• **What is needed**: Begin at the line below that contains "map rr_op (replayed". Repeat it and all remaining lines of the records exactly.

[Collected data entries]
Lemma put_batch_replays_witness :
  exists w', logPutBatch sample_config (fun _ => 1700000000000) append_io_good sample_wal (str "u") (str "d") (str "c")
      [JObject sample_entry; JObject sample_entry] = (Ok (1, 1), w').
Proof.
  destruct (put_batch_replays sample_config sample_wal [] (fun _ => 1700000000000) (str "u") (str "d") (str "c")
              [JObject sample_entry; JObject sample_entry] sample_wal_is eq_refl ltac:(discriminate))
    as (w' & m & H1 & _).
  - apply sample_entry_fits; [|vm_compute; discriminate]. vm_compute. repeat split; try discriminate; repeat constructor.
  - exists w'. exact H1.
Defined.

(** Two records, the first of another [op], and the batch of an empty log. *)
Definition sample_batch : list (PendingWalEntry * json) :=
  let p op := default (mkPending op JNull [] 0 false) (preparePendingEntry sample_config op (JObject sample_entry)) in
  [(p DELETE, canon (JObject sample_entry)); (p INSERT, canon (JObject sample_entry))].

Lemma sample_batch_ok : batch_ok [] (fun _ => 1700000000000) sample_batch.
Proof.
  split; [|exact sample_clock | cbn; lia | cbn; lia].
  assert (H : forall op, op <> SEGMENT_HEADER ->
    pending_ok (default (mkPending op JNull [] 0 false) (preparePendingEntry sample_config op (JObject sample_entry)))
      (canon (JObject sample_entry))).
  { intros op Hop. destruct (prepare_ok sample_config op sample_entry eq_refl sample_entry_wf Hop) as (p & -> & Hp & _).
    exact Hp. }
  apply Forall_cons; split; [apply H; discriminate|]. apply Forall_singleton, H. discriminate.
Qed.

Lemma append_adds_batch_witness :
  let '(r, w') := appendEntries sample_config (fun _ => 1700000000000) append_io_good true sample_wal sample_batch.*1 in
  r = Ok (1, 2) /\ map rr_lsn (replayed sample_config (w_disk w')).2 = [1; 2].
Proof.
  pose proof (append_adds_batch sample_config sample_wal [] (fun _ => 1700000000000) append_io_good true sample_batch
                sample_wal_is eq_refl sample_batch_ok ltac:(discriminate)) as H.
  destruct (appendEntries _ _ _ _ _ _) as [r w'] eqn:E.
  assert (Hr : r = Ok (1, 2)).
  { apply (f_equal fst) in E. vm_compute in E. symmetry. exact E. }
  subst r. destruct H as (_ & _ & H & _). split; [reflexivity|]. rewrite H. reflexivity.
Defined.

(** The write is cut inside the second record. *)
Definition cut_io : append_io := mkAppendIo true init_io_good true true (fun _ => Some 120%nat) (fun _ => true).

Lemma append_crash_recovers_witness :
  let '(r, w') := appendEntries sample_config (fun _ => 1700000000000) cut_io true sample_wal sample_batch.*1 in
  exists w'' n, initializeLogicalWal sample_config init_io_good (mkWal wal_state_new (w_disk w') (g_walSeq w')) =
    (Ok tt, w'') /\ length (replayed sample_config (w_disk w'')).2 = Nat.min n 2.
Proof.
  pose proof (append_crash_recovers sample_config sample_wal [] (fun _ => 1700000000000) cut_io true sample_batch
                sample_wal_is eq_refl sample_batch_ok ltac:(discriminate)) as H.
  destruct (appendEntries _ _ _ _ _ _) as [r w'].
  destruct H as (w'' & n & H1 & H2 & _). exists w'', n. split; [exact H1|]. rewrite H2.
  cbn [snd]. rewrite length_map. cbn [log_records flat_map app]. rewrite length_take. reflexivity.
Defined.

(** Opening keeps the first record of it. *)
Example cut_keeps_first :
  let '(r, w') := appendEntries sample_config (fun _ => 1700000000000) cut_io true sample_wal sample_batch.*1 in
  let '(_, w'') := initializeLogicalWal sample_config init_io_good (mkWal wal_state_new (w_disk w') (g_walSeq w')) in
  (replayed sample_config (w_disk w')).1 = PARTIAL_TAIL /\
  map rr_op (replayed sample_config (w_disk w'')).2 = [DELETE] /\ nextLsn (w_state w'') = 2.
Proof. vm_compute. auto. Qed.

• **Exercise output**:
  map rr_op (replayed sample_config (w_disk w'')).2 = [DELETE] /\ nextLsn (w_state w'') = 2.
Proof. vm_compute. auto. Qed.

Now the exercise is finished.